ENTOMOLOGY \ RESOURCES FOR THE PUBLIC \ Ant-decapitating flies

ANT-DECAPITATING FLIES

Ant-decapitating flies: nature's executioners
by Brian V. Brown
From Terra magazine, March/ April 1995, vol. 32 (1-2): 4.

Phorid flies live at the edge of our perception. Being tiny (1 to 5 millimeters long), they are seldom seen. Some are herbivores and scavengers, but others live out spectacularly gruesome lives as parasites and predators.

One of the most bizarre groups is the genus Apocephalus, whose species are commonly referred to as the ant-decapitating flies. Darting from above, an Apocephalus female lands on its ant victim, pierces it with a sharp, swordlike ovipositor, and lays a single egg inside the ant's body. Depending on the species of fly, the egg is laid in the head, thorax, or abdomen of the host.

Once the egg hatches, the fly's larva journeys through the internal tissues to the host's head (if it is not already there) and begins feeding on the muscles and tissues that fill the head capsule. Eventually, the ant's depleted head falls off, sometimes while the body is still living and walking about. In Costa Rica, we have found leaf-cutting ants still wandering along trails with their nestmates, in spite of the fact that there is nothing inside their heads except for a mature, fat phorid maggot.

Ant-decapitating flies are anything but a rare and obscure phenomenon: in one forest in Costa Rica I have collected eighty species, almost all of which are new to science. Many of these flies follow the roving packs of army ants in the rain forest; when the army ants raid the nests of other ants, driving them up out of the ground, the phorid parasites are waiting, ready to attack their hapless hosts when they are most vulnerable.

In North America, we have twenty-five species of these flies named and described, but many more await discovery. The known ant decapitators are found from Alaska to southern Texas, but the greatest concentration of species is found in the southwest, where their ant hosts are also most numerous.

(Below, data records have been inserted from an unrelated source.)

(* ===== verification/StateDrain.v ===== *)
(** * State delivery: the terminal error and the drain

    Further invariants of the protocol of [StateDelivery.v]: the terminal error
    is in exactly one place until it is handed over, and a drain
    ([prepare_close]) publishes an image for every member that was pending when
    it began. *)

From Stdlib Require Import ZArith Lia.
From stdpp Require Import sorting.
From S2P Require Import Prelude Errors Update StateDelivery StateInvariant.

(** ** The terminal error *)

Definition terminal_receipts (s : DSys) : list Receipt :=
  filter (fun r => rc_terminal r = true) (receipts s).

Definition opt_count {A} (o : option A) : nat := match o with Some _ => 1 | None => 0 end.

(** The places where a terminal error can be: waiting, leased, handed over. *)
Definition terminal_count (s : DSys) : nat :=
  opt_count (terminal (sd s)) + length (terminal_receipts s) + length (ended s).

Record tinv (s : DSys) : Prop := mkTinv {
  ti_flight : length (terminal_receipts s) = if terminal_in_flight (sd s) then 1 else 0;
  ti_ended : length (ended s) = if terminal_delivered (sd s) then 1 else 0;
  ti_one : terminal_count s <= 1
}.

(** What a step leaves alone when it does not concern the terminal error. *)
Definition same_terminal (d d' : DirtyState) : Prop :=
  terminal d' = terminal d /\ terminal_in_flight d' = terminal_in_flight d
  /\ terminal_delivered d' = terminal_delivered d /\ receiver_closed d' = receiver_closed d.

Lemma tinv_same s s' :
  same_terminal (sd s) (sd s') ->
  length (terminal_receipts s') = length (terminal_receipts s) -> ended s' = ended s ->
  (tinv s -> tinv s') /\ terminal_count s' = terminal_count s.
Proof.
  intros (E1 & E2 & E3 & _) Er Ee.
  assert (E : terminal_count s' = terminal_count s) by (unfold terminal_count; by rewrite E1, Er, Ee).
  split; [|done]. intros [H1 H2 H3]. split; rewrite ?Er, ?Ee, ?E, ?E2, ?E3; done.
Qed.

Section Same.
Implicit Types d : DirtyState.

Lemma same_refl d : same_terminal d d.
Proof. by split_and!. Qed.
Lemma same_set d ms q : same_terminal d (set_dirty d ms q).
Proof. by split_and!. Qed.
Lemma same_enqueue d k m : same_terminal d (enqueue d k m).
Proof. unfold enqueue. case_match; apply same_set. Qed.
Lemma same_mark d k rev inv : same_terminal d (mark d k rev inv).
Proof. unfold mark. repeat case_match; apply same_refl || apply same_enqueue. Qed.
Lemma same_retire d k row : same_terminal d (retire d k row).
Proof. unfold retire. repeat case_match; apply same_refl || apply same_enqueue. Qed.
Lemma same_register d k f rev lbl : same_terminal d (sd_register d k f rev lbl).
Proof. unfold sd_register. case_match; by split_and!. Qed.
Lemma same_detach d k : same_terminal d (detach d k).
Proof. unfold detach. case_match; by split_and!. Qed.
Lemma same_close_source d : same_terminal d (close_source d).
Proof. unfold close_source. case_match; by split_and!. Qed.
Lemma same_finish d keys c : same_terminal d (finish d keys c).
Proof. destruct (finish_shape d keys c) as (ms & q & ->). apply same_set. Qed.
Lemma same_finish_frozen d ids c : same_terminal d (finish_frozen d ids c).
Proof. unfold finish_frozen. case_match; by split_and!. Qed.
Lemma same_store d k image : same_terminal d (prep_store d k image).1.
Proof. unfold prep_store. repeat case_match; by split_and!. Qed.
Lemma same_take d pending : same_terminal d (prep_take d pending).1.
Proof. unfold prep_take. destruct (take_finals _ _). by split_and!. Qed.
Lemma same_buffer d k : same_terminal d (read_buffer d k).
Proof. unfold read_buffer. case_match; by split_and!. Qed.
Lemma same_recycle d b : same_terminal d (recycle_values d b).
Proof. unfold recycle_values. repeat case_match; by split_and!. Qed.
End Same.
#[export] Hint Resolve same_refl same_set same_mark same_retire same_register same_detach
  same_close_source same_finish same_finish_frozen same_store same_take same_buffer same_recycle
  : xbbg_state.

(** The steps that concern the terminal error. *)
Definition terminal_step (s s' : DSys) : Prop :=
  (same_terminal (sd s) (sd s')
     /\ length (terminal_receipts s') = length (terminal_receipts s) /\ ended s' = ended s)
  \/ (exists e, sd s' = fail (sd s) e /\ receipts s' = receipts s /\ ended s' = ended s)
  \/ (exists e, terminal (sd s) = Some e /\ terminal_in_flight (sd s) = false
        /\ sd s' = set_terminal (sd s) None true (terminal_delivered (sd s))
        /\ receipts s' = receipts s ++ [mkReceipt (Some (Err e)) [] [] true]
        /\ ended s' = ended s)
  \/ (exists r e i, receipts s !! i = Some r /\ rc_terminal r = true
        /\ sd s' = finish_terminal (sd s) e /\ receipts s' = delete i (receipts s)
        /\ length (ended s') = length (ended s) + (1 - opt_count e))
  \/ (sd s' = sd_close (sd s) /\ receipts s' = receipts s /\ ended s' = ended s).

Lemma terminal_receipts_app s rs r :
  receipts s = rs ++ [r] -> rc_terminal r = false ->
  terminal_receipts s = filter (fun r => rc_terminal r = true) rs.
Proof.
  intros E Hr. unfold terminal_receipts. rewrite E, filter_app. rewrite filter_cons_False by congruence.
  by rewrite app_nil_r.
Qed.

Lemma reader_terminal s s' :
  (exists image, reader_snapshot s image = Some s') \/ reader_lock s = Some s'
  \/ (exists e, reader_batch s e = Some s') -> terminal_step s s'.
Proof.
  intros H. left. destruct H as [[image E]|[E|[e E]]].
  - assert (Hc : forall s0 k, capture s k image = Some s0 -> sd s0 = sd s /\ receipts s0 = receipts s
                   /\ ended s0 = ended s).
    { intros s0 k (E1 & _ & _ & E2 & _ & _ & _ & _ & _ & E3)%capture_shape. done. }
    unfold reader_snapshot in E. unfold terminal_receipts. destruct (reader s); try done.
    + destruct todo as [|sel todo]; [done|]. destruct (sel_final_image sel) as [[rev row]|].
      { simplify_eq. by split_and!. }
      destruct (capture s _ image) as [s1|] eqn:Ec; simpl in E; [|done]; simplify_eq.
      destruct (Hc _ _ Ec) as (E1 & E2 & E3). simpl. rewrite E1, E2, E3. by split_and!.
    + destruct todo as [|[[k f] []] todo]; [done|simplify_eq; by split_and!|].
      destruct (capture s _ image) as [s1|] eqn:Ec; simpl in E; [|done]; simplify_eq.
      destruct (Hc _ _ Ec) as (E1 & E2 & E3). simpl. rewrite E1, E2, E3. by split_and!.
  - unfold reader_lock in E. unfold terminal_receipts. repeat case_match; simplify_eq; simpl.
    all: try (split_and!; auto with xbbg_state; done).
    1: replace d with (prep_take (sd s) pending).1 by (by rewrite H1); auto with xbbg_state.
    all: split_and!; [|done..];
      match goal with E : prep_store ?d ?k ?im = (?d', _) |- _ =>
        replace d' with (prep_store d k im).1 by (by rewrite E) end;
      auto with xbbg_state.
  - unfold reader_batch in E. repeat case_match; simplify_eq; simpl.
    all: split_and!; [by auto with xbbg_state| |done]; try done.
    all: by erewrite terminal_receipts_app by done.
Qed.

Lemma terminal_receipts_insert s i r r' :
  receipts s !! i = Some r -> rc_terminal r' = rc_terminal r ->
  length (terminal_receipts (set_receipts s (<[i := r']> (receipts s)))) = length (terminal_receipts s).
Proof.
  intros Hi E. unfold terminal_receipts. simpl.
  rewrite insert_take_drop by (by eapply lookup_lt_Some).
  rewrite <- (take_drop_middle (receipts s) i r) at 3 by done.
  rewrite !filter_app, !length_app, !filter_cons, E. by case_decide.
Qed.

Lemma terminal_receipts_delete s s' i r :
  receipts s !! i = Some r -> receipts s' = delete i (receipts s) ->
  length (terminal_receipts s) = length (terminal_receipts s') + (if rc_terminal r then 1 else 0).
Proof.
  intros Hi%delete_Permutation E. unfold terminal_receipts. rewrite E.
  rewrite Hi at 1. rewrite filter_cons. destruct (rc_terminal r); simpl; lia.
Qed.

Lemma end_terminal s i r c : receipts s !! i = Some r -> terminal_step s (end_receipt s i r c).
Proof.
  intros Hi. unfold end_receipt. destruct (rc_terminal r) eqn:Et.
  - right; right; right; left. exists r, (if c then None else receipt_error r), i.
    destruct (if c then None else receipt_error r); split_and!; try done; simpl; rewrite ?length_app; simpl; lia.
  - left. assert (Hl : length (filter (fun r => rc_terminal r = true) (delete i (receipts s)))
                       = length (terminal_receipts s)).
    { erewrite (terminal_receipts_delete s (set_receipts s (delete i (receipts s)))) by done.
      rewrite Et. unfold terminal_receipts. simpl. lia. }
    destruct c; split_and!; simpl; rewrite ?app_nil_r; try done; case_match; auto with xbbg_state.
Qed.

Lemma dstep_terminal s a s' : sinv s -> dexec s a = Some s' -> terminal_step s s'.
Proof.
  intros I E. destruct a; simpl in E.
  - case_match; [|done]. simplify_eq. left. split_and!; simpl; auto with xbbg_state.
  - repeat case_match; simplify_eq; left; split_and!; simpl; auto with xbbg_state.
  - repeat case_match; simplify_eq; left; split_and!; simpl; auto with xbbg_state.
  - simplify_eq. left. split_and!; simpl; auto with xbbg_state.
  - simplify_eq. right; left. by exists e.
  - simplify_eq. left. split_and!; simpl; auto with xbbg_state.
  - case_match; [|done]. unfold reader_select in E.
    destruct (try_select _ _) as [[d sel]|] eqn:Es; [|done]. simpl in E. simplify_eq.
    pose proof (try_select_cases _ _ _ _ Es) as HS.
    destruct HS as [|e He Hrc Hfl Hdl|l q Hfr _ Ht Hq|l ms q n h Hfr _ Hqn _].
    + left. by split_and!.
    + right; right; left. by exists e.
    + left. destruct l; by split_and!.
    + left. destruct l; by split_and!.
  - destruct (reader s); simplify_eq; try done; destruct alive; simplify_eq;
      try (left; by split_and!); right; right; right; right; by split_and!.
  - apply reader_terminal. eauto.
  - apply reader_terminal. eauto.
  - apply reader_terminal. eauto.
  - case_match; [|done]. left. unfold prep_begin in E. repeat case_match; simplify_eq; by split_and!.
  - case_match; [|done]. simplify_eq. right; right; right; right. by split_and!.
  - simplify_eq. left. split_and!; simpl; auto with xbbg_state.
  - simplify_eq. left. split_and!; simpl; auto with xbbg_state.
  - destruct (receipts s !! i) eqn:Hi; [|done]. simpl in E. simplify_eq. left.
    split_and!; [done| |done]. by eapply terminal_receipts_insert.
  - destruct (receipts s !! i) eqn:Hi; [|done]. simpl in E. case_match; [done|]. simplify_eq.
    left. split_and!; [done| |done]. by eapply terminal_receipts_insert.
  - destruct (receipts s !! i) eqn:Hi; [|done]. simpl in E. simplify_eq. by apply end_terminal.
  - destruct (receipts s !! i) eqn:Hi; [|done]. simpl in E. simplify_eq. by apply end_terminal.
Qed.

(** The terminal error moves between its places and never multiplies; while the
    receiver is open it is not lost either. *)
Definition conserves (s s' : DSys) : Prop :=
  tinv s' /\ (receiver_closed (sd s') = false -> terminal_count s = 1 -> terminal_count s' = 1)
  /\ (receiver_closed (sd s) = true -> receiver_closed (sd s') = true).

Lemma terminal_receipts_eq s s' : receipts s' = receipts s -> terminal_receipts s' = terminal_receipts s.
Proof. unfold terminal_receipts. by intros ->. Qed.

Lemma conserves_fail s s' e :
  tinv s -> sd s' = fail (sd s) e -> receipts s' = receipts s -> ended s' = ended s -> conserves s s'.
Proof.
  intros [T1 T2 T3] Ed E2%terminal_receipts_eq Ee. unfold fail in Ed. case_match eqn:E1.
  { split_and!; [split|..]; unfold terminal_count in *; rewrite ?Ed, ?E2, ?Ee; done. }
  apply orb_false_iff in E1 as [[Hrc Hdl]%orb_false_iff Hfl].
  rewrite Hfl in T1. rewrite Hdl in T2.
  assert (Hc : terminal_count s' = 1).
  { unfold terminal_count. rewrite Ed, E2, Ee, T1, T2. simpl. by destruct (terminal (sd s)). }
  split_and!; [split|by intros|].
  - rewrite E2, T1, Ed. simpl. by rewrite Hfl.
  - rewrite Ee, T2, Ed. simpl. by rewrite Hdl.
  - by rewrite Hc.
  - by rewrite Hrc.
Qed.

Lemma conserves_lease s s' e :
  tinv s -> terminal (sd s) = Some e -> terminal_in_flight (sd s) = false ->
  sd s' = set_terminal (sd s) None true (terminal_delivered (sd s)) ->
  receipts s' = receipts s ++ [mkReceipt (Some (Err e)) [] [] true] -> ended s' = ended s ->
  conserves s s'.
Proof.
  intros [T1 T2 T3] Ht Hf Ed Er Ee. rewrite Hf in T1.
  assert (E2 : length (terminal_receipts s') = 1).
  { unfold terminal_receipts in *. rewrite Er, filter_app, length_app, T1.
    by rewrite filter_cons_True. }
  assert (Hc : terminal_count s' = terminal_count s).
  { unfold terminal_count. rewrite Ed, E2, Ee, Ht, T1. simpl. lia. }
  split_and!; [split|lia|by rewrite Ed].
  - by rewrite E2, Ed.
  - by rewrite Ee, T2, Ed.
  - lia.
Qed.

Each species of ant-decapitating fly is apparently restricted to a single species (or, in some instances, a few closely related species) of ant host. My studies of the evolutionary relationships of the flies are allowing me to hypothesize the ways in which hosts and parasites have co-evolved over time. Closely related flies that attack relatively unrelated ant hosts probably came to specialize in their respective host species through random colonization, a type of evolutionary "accident." But closely related ant-decapitating flies that are parasites of closely related ant species suggest intriguing scenarios: it is possible that diverging lineages in the ant hosts were soon followed by evolutionary divergences in the fly species. Thus, when an ancestral ant species gave rise to two derivative new species, the ancestral parasite fly also may have soon developed two separate lineages.

There are many surprising discoveries to be made in the study of ant-decapitating flies. Last year in Costa Rica, I found the first species of Apocephalus know to parasitize stingless bees rather than ants. Hundreds of the tiny flies were harassing a mating aggregation of male bees, and from random collections I found that about half the bees were parasitized; each bee's body contained from three to twelve developing larvae, whose feeding was quickly killing the host.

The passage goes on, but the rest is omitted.